Lord AVizier BBaron C
Lord A+20+30
Visier B-30+20
Baron C-50+20

So in this example, obviously you would have rows and columns for every NPC you create on the spur of the moment:

Lord A likes and probably trusts his Vizier but and Baron C.
Vizier B dislikes Lord A but likes Baron C
Baron C really dislikes Lord A but likes Vizier B

You could easily generate these numbers using 1d10-5 x 10. Whenever a new NPC is introduced we just add a new row and column and add in a new rolls see how much they (dis)like the other NPCs in their location.

Using the table would be a case of looking at how the NPCs feel about each other and how they would feel about emissaries from one to the other. If the characters had been working for the Vizier recently and then they turn up bearing a message for Baron C then he is very likely to welcome them. If the message was from Lord A then there is more chance that he would keep them waiting around on some pretext.

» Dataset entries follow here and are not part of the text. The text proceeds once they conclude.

(** The loop keeps the backend sound, and its receipts are those of some of the transactions, in order. *)
Lemma block_loop_frame spec h txs : forall cum rs b b' cum' rs',
  kv_ok b -> block_loop spec h txs cum rs b = (b', (cum', rs')) ->
  kv_ok b' /\ exists new, rs' = rs ++ new /\ new.*1 `sublist_of` (tx_hash <$> txs).
Proof.
  induction txs as [|tx txs IH]; intros cum rs b b' cum' rs' Hok Hrun; cbn [block_loop] in Hrun.
  { injection Hrun as <- <- <-. split; [done|]. exists []. by rewrite app_nil_r. }
  assert (forall cum rs b, kv_ok b -> block_loop spec h txs cum rs b = (b', (cum', rs')) ->
    kv_ok b' /\ exists new, rs' = rs ++ new /\ new.*1 `sublist_of` (tx_hash <$> tx :: txs)) as Hskip.
  { intros cum1 rs1 b1 Hok1 Hr. destruct (IH _ _ _ _ _ _ Hok1 Hr) as (Hok' & new & -> & Hnew). split; [done|].
    exists new. split; [done|]. cbn [fmap list_fmap]. by apply sublist_cons. }
  assert (forall cum rs r b, kv_ok b -> block_loop spec h txs cum (rs ++ [(tx_hash tx, r)]) b = (b', (cum', rs')) ->
    kv_ok b' /\ exists new, rs' = rs ++ new /\ new.*1 `sublist_of` (tx_hash <$> tx :: txs)) as Hpush.
  { intros cum1 rs1 r b1 Hok1 Hr. destruct (IH _ _ _ _ _ _ Hok1 Hr) as (Hok' & new & -> & Hnew). split; [done|].
    exists ((tx_hash tx, r) :: new). rewrite <-app_assoc. split; [done|]. by apply sublist_skip. }
  destruct (recover_signer tx (chain_id spec)) as [sender|e|]; [|by eapply Hskip..].
  destruct (tx_call tx) as [[to value data gl gp]|]; [|by eapply Hskip].
  case_bool_decide.
  - pose proof (dispatch_frames sender value data (number h) (unbonding_period_blocks spec) b Hok) as Hd.
    destruct (dispatch sender value data (number h) (unbonding_period_blocks spec) b) as [b1 o]. cbn [fst] in Hd.
    eapply Hpush; [|exact Hrun]. apply credit_fee_frame, Hd.
  - pose proof (execute_with_revm_frames sender to value data gl gp b Hok) as He.
    destruct (execute_with_revm sender to value data gl gp b) as [b1 r]. cbn [fst] in He.
    destruct r as [summary|e|]; [|eapply Hskip; [apply He|exact Hrun]..].
    eapply Hpush; [|exact Hrun]. apply credit_fee_frame, He.
Qed.

(** The receipts that committing a block produces, by transaction hash. *)
Definition produced self (block : Block) : list (H256 * Receipt) :=
  (block_loop (ns_spec self) (header block) (transactions (body block)) 0 []
     (persist_block block (block_hash block) (ns_backend self))).2.2.

Lemma produced_hashes self block : kv_ok (ns_backend self) ->
  (produced self block).*1 `sublist_of` (tx_hash <$> transactions (body block)).
Proof.
  intros Hok. unfold produced. pose proof (persist_block_frame block (block_hash block) _ Hok) as [Hok0 _].
  destruct (block_loop _ _ _ _ _ _) as [b1 [cum rs]] eqn:Hloop. cbn [snd].
  by destruct (block_loop_frame _ _ _ _ _ _ _ _ _ Hok0 Hloop) as (_ & new & -> & Hnew).
Qed.

(** The receipt stored for a hash is the last one produced for it: a block may hold a
    transaction twice, and executes it twice. *)
Definition last_with (rs : list (H256 * Receipt)) (h : H256) (r : Receipt) : Prop :=
  exists rs1 rs2, rs = rs1 ++ (h, r) :: rs2 /\ h ∉ rs2.*1.

Lemma last_with_elem rs h r : last_with rs h r -> (h, r) ∈ rs.
Proof. intros (rs1 & rs2 & -> & _). apply elem_of_app. right. left. Qed.

(** With distinct hashes every receipt is the last with its hash. *)
Lemma last_with_NoDup rs h r : NoDup rs.*1 -> (h, r) ∈ rs -> last_with rs h r.
Proof.
  intros Hnd (rs1 & rs2 & ->)%list_elem_of_split. exists rs1, rs2. split; [done|].
  rewrite fmap_app in Hnd. apply NoDup_app in Hnd as (_ & _ & Hnd). by apply NoDup_cons in Hnd as [? _].
Qed.

Definition put_receipt (x : H256 * Receipt) : Op := Put Receipts (arr_bytes x.1) (receipt_encode_2718 x.2).

Lemma put_receipts_other rs m h :
  h ∉ rs.*1 -> foldl apply_op m (put_receipt <$> rs) !! (Receipts, arr_bytes h) = m !! (Receipts, arr_bytes h).
Proof.
  revert m. induction rs as [|[h' r'] rs IH]; intros m; [done|]. cbn [fmap list_fmap foldl fst].
  intros [Hne Hni]%not_elem_of_cons. rewrite IH by done. cbn [apply_op put_receipt fst snd].
  rewrite lookup_insert_ne; [done|]. intros [= Heq]. by apply Hne, arr_ext.
Qed.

Of course a GM could easily come up with these relationships themselves. The point is that even if you have no idea where the player characters are going to go, who they are going to talk or what they are going to latch on to, this technique will allow you to spontaneously create a level of social tensions and relationships.

If you ignore lords and barons for the time being you could have a table of the ‘normal’ people in the town. The players ask the barkeep about the best place to stay. If you had rolled a positive bonus on reactions for one innkeeper and a negative or near zero reaction to the other inn owner then the barman is likely to recommend the first inn. What if the serving wench is really popular with the few town guards you can had to create so far? The guard are likely to drink in that tavern and when the fighter in the party tries to hit on the serving girl he could end up being given the evil eye by the guard(s).

The template above has a blank grid with room for about 18 NPCs which is probably as many NPCs are you are likely to create in your typical village or town.

This is not intended to turn your game into roll playing rather than role playing. Where this works really well is when two or three random rolls create a little story of their own. Maybe a married couple end up with -50 in all reactions towards each other or you get a triangle where two men appear to hate each other but are both very keen on the same woman. Then her reactions to one or both of them could be the stuff of local gossip, tensions. And then in amongst all of these walk the PCs.

Obviously your mileage may vary.

This really is my last post before I move. Tomorrow at 8am I am giving up Cornish giants and celtic legends and heading for lands of Norse myths.

5 Replies to “Lazy Peasants”

  1. Ok I get this in setting up a campaign setting and for NPC relationships. In fact, world anvil have incorporated this in their character template. But on the fly? That really is lazy GMing. Besides I make those bits depending on how focussed on the adventure we need to be, which, given the infrequent games, has to be very.

    1. Where this comes into its own is when the characters decide, for no particular reason to base themselves, or hole up and rest in some small town that was originally intended to be no more than a dot on the map, a place to pass through, no more.

      Now all of a sudden you need to flesh it out. If your players are more role play than hack and slash then they are going to expect more than every barkeep is called Bob and the gate guard is called Eric.

      But yes, it is really lazy GMing or really clever GMing depending on your point of view.